Assignment
Among the lines of data below, reproduce only those from the one with "assert (exists r" through the one with "next_with_matches e fuel", exactly as they stand, both ends included.

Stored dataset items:

Lemma next_beyond_location_ok l s offset d f : located_at l s -> placed s offset d -> v_keeps v f ->
  (length (v_entries v) < fuel)%nat ->
  exists f', next_beyond_location e fuel DIRECTION_DOWN levels l offset d f = (Ok (next_of s), f') /\ v_keeps v f'.
Proof.
  intros Hl Hpl Hf Hfuel. unfold next_beyond_location.
  assert (exists r f1, (if bool_decide (d = DIRECTION_DOWN) && (0 <? offset) then
          (c <- journal_file_move_to_object e OBJECT_ENTRY offset ;;
           next_with_matches e fuel DIRECTION_DOWN levels c offset)
        else find_location_with_matches e fuel DIRECTION_DOWN l levels) f = (Ok r, f1) /\ v_keeps v f1
     /\ match r with
        | None => forall p, p ∈ v_entries v -> behind s p = false
        | Some p => exists pre suf, v_entries v = pre ++ p :: suf /\ (forall q, q ∈ pre -> behind s q = false)
            /\ ((exists n, s = Behind n) \/ behind s p = true)
        end) as (r & f1 & Hrun & Hf1 & Hr).
  { destruct Hpl as [->|(Hbn & -> & Hin & Hb)].
    - rewrite andb_false_r.
      assert (forall n, l_type l = LOCATION_DISCRETE \/ l_type l = LOCATION_SEEK -> l_seqnum_set l = true -> l_seqnum_id l = v_id v ->
        l_seqnum l = n -> (forall p, (n <=? v_seqnum v p) = false -> behind s p = false) ->
        (forall p, (n <=? v_seqnum v p) = true -> (exists n, s = Behind n) \/ behind s p = true) ->
        exists r f1, find_location_with_matches e fuel DIRECTION_DOWN l levels f = (Ok r, f1) /\ v_keeps v f1
          /\ match r with
             | None => forall p, p ∈ v_entries v -> behind s p = false
             | Some p => exists pre suf, v_entries v = pre ++ p :: suf /\ (forall q, q ∈ pre -> behind s q = false)
                 /\ ((exists n, s = Behind n) \/ behind s p = true)
             end) as Hseek.
      { intros n Ht Hset Hi Hn Hlow Hup. destruct (en_location f l Hf Ht Hset Hi) as (f1 & Hrun & Hf1). rewrite Hn in Hrun.
        exists (List.find (fun p => n <=? v_seqnum v p) (v_entries v)), f1.
        split; [done|]. split; [done|]. destruct (List.find _ _) as [p|] eqn:E.
        - apply find_first in E as (pre & suf & El & Hp & Hpre). exists pre, suf. split; [done|]. split; [|by apply Hup].
          intros q Hq. by apply Hlow, Hpre.
        - intros p Hp. apply list_elem_of_In in Hp. by apply Hlow, (find_none _ _ E). }
      destruct s as [|n|n].
      + destruct (en_head f l Hf Hl) as (f1 & Hrun & Hf1). exists (head (v_entries v)), f1. split; [done|]. split; [done|].
        destruct (v_entries v) as [|p suf]; [by intros p ?%not_elem_of_nil|]. exists [], suf. split; [done|].
        split; [by intros q ?%not_elem_of_nil|by right].
      + destruct Hl as (Ht & Hset & Hi & Hn). apply (Hseek n); [by right|done|done|done|done|]. intros p Hp. by right.
      + destruct Hl as (o & -> & Hn & Hc). apply (Hseek n); [by left|done|done|done| |by intros p Hp; left; exists n].
        intros p Hp. unfold behind. simpl. apply Z.leb_gt in Hp. apply Z.ltb_ge. lia.
    - rewrite bool_decide_eq_true_2, (proj2 (Z.ltb_lt 0 offset)) by (done || by apply en_pos). simpl.
      destruct (en_entry f offset Hf Hin) as [Hmove _]. rewrite (run_bind _ _ _ _ _ Hmove).
      apply list_elem_of_split in Hin as (pre & suf & El). destruct (next_entry_ok f pre offset suf Hf El) as (f1 & Hrun & Hf1).
      exists (head suf), f1. split; [done|]. split; [done|].
      assert (forall q, q ∈ pre ++ [offset] -> behind s q = false) as Hpre.
      { intros q [Hq| ->%list_elem_of_singleton]%elem_of_app; [|done]. eapply behind_mono; [|exact Hb].
        pose proof en_seqnum as Hs. rewrite El in Hs. apply sorted_split in Hs as [H1 _]. specialize (H1 q Hq). lia. }
      destruct suf as [|q suf]; simpl.
      + intros q Hq. apply Hpre. by rewrite El in Hq.
      + exists (pre ++ [offset]), suf. split; [by rewrite El, <- app_assoc|]. split; [done|by left]. }
  rewrite (run_bind _ _ _ _ _ Hrun). destruct r as [p|].
  - destruct Hr as (pre & suf & El & Hpre & Hs). eapply beyond_loop_ok; [done|done|exact El|done|done|].
    rewrite El, length_app in Hfuel. simpl in Hfuel. lia.
  - exists f1. split; [|done]. unfold next_of. by rewrite find_all_false.
Qed.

Answer space
  assert (exists r f1, (if bool_decide (d = DIRECTION_DOWN) && (0 <? offset) then
          (c <- journal_file_move_to_object e OBJECT_ENTRY offset ;;
           next_with_matches e fuel DIRECTION_DOWN levels c offset)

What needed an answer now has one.